**What the exercise asks:** Start to finish, repeat the records exactly.
*** Opening The input ***
(* ----------------------------------------------------------------- *)
(** ** The exit of [xrealloc] *)

(** No line from line [y] on is empty. *)
Definition no_empty_line_from (E : Editor) (y : Z) : Prop :=
  forall j, 0 <= j -> y <= j < numrows E -> line_at E j <> [].

(** [editorUpdateSyntax] cannot be led to an empty row from line [y] on:
    there is no syntax profile, so that it never goes on to the next row,
    or no line from [y] on is empty. *)
Definition calm (E : Editor) (y : Z) : Prop :=
  syntax E = None \/ no_empty_line_from E y.

(** The same in terms of the rows: no render from row [p] on is empty. *)
Definition solid (E : Editor) (p : Z) : Prop :=
  syntax E = None \/
  forall j r, p <= Z.of_nat j -> nth_error (row E) j = Some r -> rsize r <> 0.

(** Whether no line of [ls] is empty. *)
Definition no_empty_lineb (ls : list (list ascii)) : bool :=
  forallb (fun l => match l with [] => false | _ :: _ => true end) ls.

(** The file of the lines [// /* x] and [y], and the file of the lines
    [x], the empty line and [y]. *)
Definition split_text : list ascii := str "// /* x" ++ [LF] ++ str "y" ++ [LF].

Definition gap_text : list ascii := str "x" ++ [LF; LF] ++ str "y" ++ [LF].

(** The example buffer after a closing marker was typed at column 3 of
    line 1: the cursor stands behind it, at column 5 of that line. *)
Definition closed_state : World :=
  final_state (main 24 80 (c_file comment_text) (close_in_line1 3) []).

(** The file of the lines [/* a], the empty line and [b]. *)
Definition open_gap_text : list ascii :=
  str "/* a" ++ [LF; LF] ++ str "b" ++ [LF].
*** Closing The input ***
**Response to this task:**
(* ----------------------------------------------------------------- *)
(** ** The exit of [xrealloc] *)

(** No line from line [y] on is empty. *)
Definition no_empty_line_from (E : Editor) (y : Z) : Prop :=
  forall j, 0 <= j -> y <= j < numrows E -> line_at E j <> [].

(** [editorUpdateSyntax] cannot be led to an empty row from line [y] on:
    there is no syntax profile, so that it never goes on to the next row,
    or no line from [y] on is empty. *)
Definition calm (E : Editor) (y : Z) : Prop :=
  syntax E = None \/ no_empty_line_from E y.

(** The same in terms of the rows: no render from row [p] on is empty. *)
Definition solid (E : Editor) (p : Z) : Prop :=
  syntax E = None \/
  forall j r, p <= Z.of_nat j -> nth_error (row E) j = Some r -> rsize r <> 0.

(** Whether no line of [ls] is empty. *)
Definition no_empty_lineb (ls : list (list ascii)) : bool :=
  forallb (fun l => match l with [] => false | _ :: _ => true end) ls.

(** The file of the lines [// /* x] and [y], and the file of the lines
    [x], the empty line and [y]. *)
Definition split_text : list ascii := str "// /* x" ++ [LF] ++ str "y" ++ [LF].

Definition gap_text : list ascii := str "x" ++ [LF; LF] ++ str "y" ++ [LF].

(** The example buffer after a closing marker was typed at column 3 of
    line 1: the cursor stands behind it, at column 5 of that line. *)
Definition closed_state : World :=
  final_state (main 24 80 (c_file comment_text) (close_in_line1 3) []).

(** The file of the lines [/* a], the empty line and [b]. *)
Definition open_gap_text : list ascii :=
  str "/* a" ++ [LF; LF] ++ str "b" ++ [LF].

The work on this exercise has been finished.